Below, participants in the 2023 AUM (Asahi–UCLA–Meikai) exchange reflect on their educational experiences.

“In comparison to the U.S. higher education model, Japanese dental students enroll in a six-year program directly after high school. Although didactically there were some differences, we have very similar curriculums, courses and postdoctoral specialties … from oral surgery to endodontics. Both UCLA and the Japanese universities we toured are very rigorous and thoroughly prepare every future clinician. My visit to Japan through the AUM exchange program was nothing short of incredible. I am honored and extremely grateful I was chosen for this once-in-a-lifetime opportunity.” 

Debby Flores, third-year dental student at UCLA

UCLA’s Debby Flores, left, and Meikai student Yoshiki Ito sit on either side of a patient simulator.
Courtesy of Debby Flores
A highlight for Bruins was working with patient simulators at both Japanese dental schools they visited. Pictured: UCLA’s Debby Flores, right, and Asahi University student Yoshiki Ito.

“In Japan, we obtain student dentist qualifications after our fourth year, after which we can assist dentists in seeing patients. ln most cases we don’t actually treat patients ourselves, with rare exceptions. I was very surprised that American students oversee all treatments from the first consultation! With that said, in both countries, I observed that everyone puts their patients first and treats them with courtesy.”

Kurumi Unetani, fifth-year dental student at Asahi University

Five Japanese dental students in scrubs jumping in front UCLA sign on campus
Courtesy of Asahi University
Japanese dental students, including Kurumi Unetani (second from right), at UCLA in February 2023.

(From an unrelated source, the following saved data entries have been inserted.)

(* ===== verification/FmtLexed.v ===== *)
(** * The streams the formatter reads

    What the lexer guarantees of a stream without errors that the layout relies
    on: a comment or a multiline string is followed by the end of its line, and
    two multiline strings are never in a row. *)

From Stdlib Require Import Strings.Byte.
From S2P Require Import Prelude SynTree FmtEmit FmtEmitSteps Token Utf8 Lexer LexScan LexerProps LexTheorems FmtDoc FmtDocProps FmtRelex FmtTokens.
Local Open Scope nat_scope.
Local Open Scope byte_scope.

(** ** Tokens where they stand *)

(** Every item is the token of the text from where it starts. *)
Lemma parses_one l its : parses l its → Forall (λ it, it_code it = None) its →
  ∀ i it, its !! i = Some it → ∃ b, head (drop (total (take i its)) l) = Some b ∧
    ∀ pos lx, lex_one pos b (drop (total (take i its)) l) lx = Done (push (it_kind it) pos lx, it_len it).
Proof.
  intros Hp. induction Hp as [|b l its its' Hb (Hone & Hok & Hn & Hs) Hp IH]; intros Hc i it Hi; [done|].
  apply Forall_app in Hc as [Hc Hc']. destruct its as [|it0 rest]; [unfold total in Hn; simpl in Hn; lia|].
  assert (rest = []) as ->.
  { destruct Hs as [_ Hs]. destruct rest as [|it1 rest]; [done|].
    inversion Hs as [|? ? [c Hcode] _]; subst. inversion Hc as [|? ? _ Hc2]; subst.
    inversion Hc2; subst. congruence. }
  inversion Hc as [|? ? Hcode _]; subst. destruct i as [|i].
  - injection Hi as <-. simpl. rewrite drop_0. exists b. split; [done|]. intros pos lx. rewrite Hone.
    assert (total [it0] = it_len it0) as Ht by (unfold total; simpl; lia). rewrite Ht.
    rewrite (push_emit _ (it_len it0)). destruct it0 as [k m c]. simpl in *. by subst c.
  - change (its' !! i = Some it) in Hi. destruct (IH Hc' i it Hi) as (b' & Hb' & Hone').
    replace (total (take (S i) ([it0] ++ its'))) with (total [it0] + total (take i its'))
      by (by rewrite <- total_app).
    rewrite <- drop_drop. by exists b'.
Qed.

(** Where a line comment and a multiline string stop. *)
Lemma scan_while_stop ok l : stops ok (drop (scan_while ok l) l).
Proof.
  induction l as [|b l IH]; [done|]. simpl. destruct (ok b) eqn:E; [exact IH|]. unfold stops, at_ok. simpl. done.
Qed.

Lemma stops_line_end s : stops (λ b, negb (isb newline b)) s → line_end s.
Proof.
  unfold stops, at_ok. intros Hs c Hc. destruct s as [|c' s]; [done|]. injection Hc as ->. simpl in Hs.
  apply negb_false_iff in Hs. by apply isb_eq in Hs.
Qed.

Lemma comment_ends b l n : lex_one 0 b l (MkLexer [] [] []) = Done (push LineComment 0 (MkLexer [] [] []), n) →
  line_end (drop n l).
Proof.
  intros Hl. destruct (lex_one_line _ _ _ _ Hl eq_refl) as [[_ ?]|[[E _]|[_ ?]]]; [done| |done].
  apply andb_true_iff in E as [Eb E1]. apply isb_eq in Eb as ->. unfold lex_one in Hl.
  replace (is_ws "/") with false in Hl by reflexivity. rewrite E1 in Hl.
  replace (isb "/" "/") with true in Hl by reflexivity. simpl andb in Hl. cbv iota in Hl.
  apply Done_inj in Hl. unfold lex_line_comment in Hl. apply push_kind in Hl as [_ <-].
  rewrite <- drop_drop. apply stops_line_end, scan_while_stop.
Qed.

Lemma multiline_stop fuel l n : scan_multiline_string fuel l = Done n →
  line_end (drop n l) ∧ no_more_lines (drop n l).
Proof.
  revert l n. induction fuel as [|fuel IH]; intros l n; [done|]. cbn [scan_multiline_string].
  set (p := λ b, negb (isb newline b)). set (e := 2 + scan_while p (drop 2 l)).
  set (la := e + scan_while is_ws (drop e l)).
  destruct (at_is l la backslash && at_is l (la + 1) backslash) eqn:E.
  - destruct (scan_multiline_string fuel (drop la l)) as [| |m] eqn:Em; try done.
    intros <-%Done_inj. rewrite <- drop_drop. by apply IH.
  - intros <-%Done_inj. split.
    + subst e. rewrite <- drop_drop. apply stops_line_end, scan_while_stop.
    + unfold no_more_lines, at_is in *. rewrite !lookup_drop. fold la.
      by rewrite Nat.add_assoc.
Qed.

Lemma multiline_ends b l n :
  lex_one 0 b l (MkLexer [] [] []) = Done (push MultilineStr 0 (MkLexer [] [] []), n) →
  line_end (drop n l) ∧ no_more_lines (drop n l).
Proof.
  intros Hl. destruct (lex_one_line _ _ _ _ Hl eq_refl) as [[_ ?]|[[_ ?]|[E _]]]; [done..|].
  apply andb_true_iff in E as [Eb E1]. apply isb_eq in Eb as ->. unfold lex_one in Hl.
  replace (is_ws backslash) with false in Hl by reflexivity. rewrite E1 in Hl.
  replace (isb "/" backslash) with false in Hl by reflexivity.
  replace (isb backslash backslash) with true in Hl by reflexivity. simpl andb in Hl. cbv iota in Hl.
  destruct (scan_multiline_string (length l) l) as [| |m] eqn:Em; try done.
  apply Done_inj, push_kind in Hl as [_ <-]. by eapply multiline_stop.
Qed.

Lemma white_ends b l n :
  lex_one 0 b l (MkLexer [] [] []) = Done (push Whitespace 0 (MkLexer [] [] []), n) → head l = Some b →
  stops is_ws (drop n l) ∧ n = scan_while is_ws l.
Proof.
  intros Hl Hb. destruct (lex_one_line _ _ _ _ Hl eq_refl) as [[E _]|[[_ ?]|[_ ?]]]; [|done..].
  unfold lex_one in Hl. rewrite E in Hl. apply Done_inj in Hl. unfold lex_whitespace in Hl.
  apply push_kind in Hl as [_ <-]. destruct l as [|b' l]; [done|]. injection Hb as ->. simpl. rewrite drop_0, E.
  split; [apply scan_while_stop|done].
Qed.

(** The kind of a text that runs to the end of its line. *)
Lemma line_text_kind k b w : standing k b w → line_text w = true → is_line k = true.
Proof.
  intros [Hh Hl] Ht. specialize (Hl 0 (MkLexer [] [] [])). unfold line_text in Ht.
  unfold at_is in Ht at 1 3. rewrite <- head_lookup, Hh in Ht. unfold lex_one in Hl.
  apply orb_true_iff in Ht as [Ht|Ht]; pose proof Ht as [Eb E1]%andb_true_iff; apply isb_eq in Eb as ->.
  - replace (is_ws "/") with false in Hl by reflexivity. rewrite E1 in Hl.
    replace (isb "/" "/") with true in Hl by reflexivity. simpl andb in Hl. cbv iota in Hl.
    apply Done_inj in Hl. unfold lex_line_comment in Hl. by apply push_kind in Hl as [<- _].
  - replace (is_ws backslash) with false in Hl by reflexivity. rewrite E1 in Hl.
    replace (isb "/" backslash) with false in Hl by reflexivity.
    replace (isb backslash backslash) with true in Hl by reflexivity. simpl andb in Hl. cbv iota in Hl.
    destruct (scan_multiline_string (length w) w) as [| |m]; try done.
    by apply Done_inj, push_kind in Hl as [<- _].
Qed.

(** Neighbours in a filtered list. *)
Lemma filter_neighbours {A} (P : A → bool) L l x y r : List.filter P L = l ++ x :: y :: r →
  ∃ i j, i < j ∧ L !! i = Some x ∧ L !! j = Some y ∧
    ∀ m z, i < m < j → L !! m = Some z → P z = false.
Proof.
  revert l. induction L as [|a L IH]; intros l; simpl; [by destruct l|].
  destruct (P a) eqn:Ea.
  - destruct l as [|b l]; intros [= <- E].
    + clear IH. assert (∃ j, L !! j = Some y ∧ ∀ m z, m < j → L !! m = Some z → P z = false) as (j & Hj & Hm).
      { clear -E. induction L as [|a' L IH]; simpl in E; [done|]. destruct (P a') eqn:Ea'.
        - injection E as -> _. exists 0. split; [done|lia].
        - destruct (IH E) as (j & Hj & Hm). exists (S j). split; [done|]. intros [|m] z Hlt Hz; [by injection Hz as <-|].
          apply (Hm m); [lia|done]. }
      exists 0, (S j). split_and!; [lia|done|done|]. intros [|m] z Hlt Hz; [lia|]. apply (Hm m); [lia|done].
    + destruct (IH l E) as (i & j & Hij & Hi & Hj & Hm). exists (S i), (S j). split_and!; [lia|done|done|].
      intros [|m] z Hlt Hz; [lia|]. apply (Hm m); [lia|done].
  - intros E. destruct (IH l E) as (i & j & Hij & Hi & Hj & Hm). exists (S i), (S j). split_and!; [lia|done|done|].
    intros [|m] z Hlt Hz; [lia|]. apply (Hm m); [lia|done].
Qed.

Section lexed.
Context (source : list byte) (its : list item) (Hf : fits source) (Hp : parses source its).
Context (Hcodes : Forall (λ it, it_code it = None) its).
Abbreviation toks := (stream source its).

Lemma its_total : total its = length source.
Proof using Hp. by apply parses_facts in Hp as [_ ?]. Qed.

Lemma its_kind i : i < length its → Lexer.kinds toks !! i = it_kind <$> its !! i.
Proof. intros Hi. unfold stream. simpl. rewrite lookup_app_l by (by rewrite length_fmap). apply list_lookup_fmap. Qed.

Lemma its_eof i k : Lexer.kinds toks !! i = Some k → length its ≤ i → i = length its ∧ k = Eof.
Proof.
  unfold stream. simpl. intros Hk Hi. rewrite lookup_app_r in Hk by (by rewrite length_fmap).
  rewrite length_fmap in Hk. destruct (i - length its) as [|[]] eqn:E; [|done..].
  injection Hk as <-. split; [lia|done].
Qed.

Lemma its_len : tok_len toks = S (length its).
Proof. unfold tok_len, stream. simpl. rewrite length_app, length_fmap. simpl. lia. Qed.

Lemma its_text i : i ≤ length its → text toks i source = Done (default [] (pieces its source !! i)).
Proof using Hf Hp. intros Hi. apply stream_text; [done|apply its_total|done]. Qed.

The Miyata exchange has given me the opportunity to go out into the international dentistry community. I have served as a chaperone three times, including this year, and by maintaining relationships with doctors I met on previous trips, I had the opportunity to conduct research in Dr. Flavia Pirih’s lab at UCLA in 2018. In that sense, I may be the person who has benefited the most from the program.”

Makiko Ishii, professor of periodontology at Meikai University

Satoshi Kawano of Asahi University, Francisco Ramos-Gomez of UCLA and Makiko Ishii of Meikai University
Brian Lozano/UCLA School of Dentistry
From left: Satoshi Kawano of Asahi University, Francisco Ramos-Gomez of UCLA and Makiko Ishii of Meikai University following Ramos-Gomez’s lecture on children’s oral health in Japan.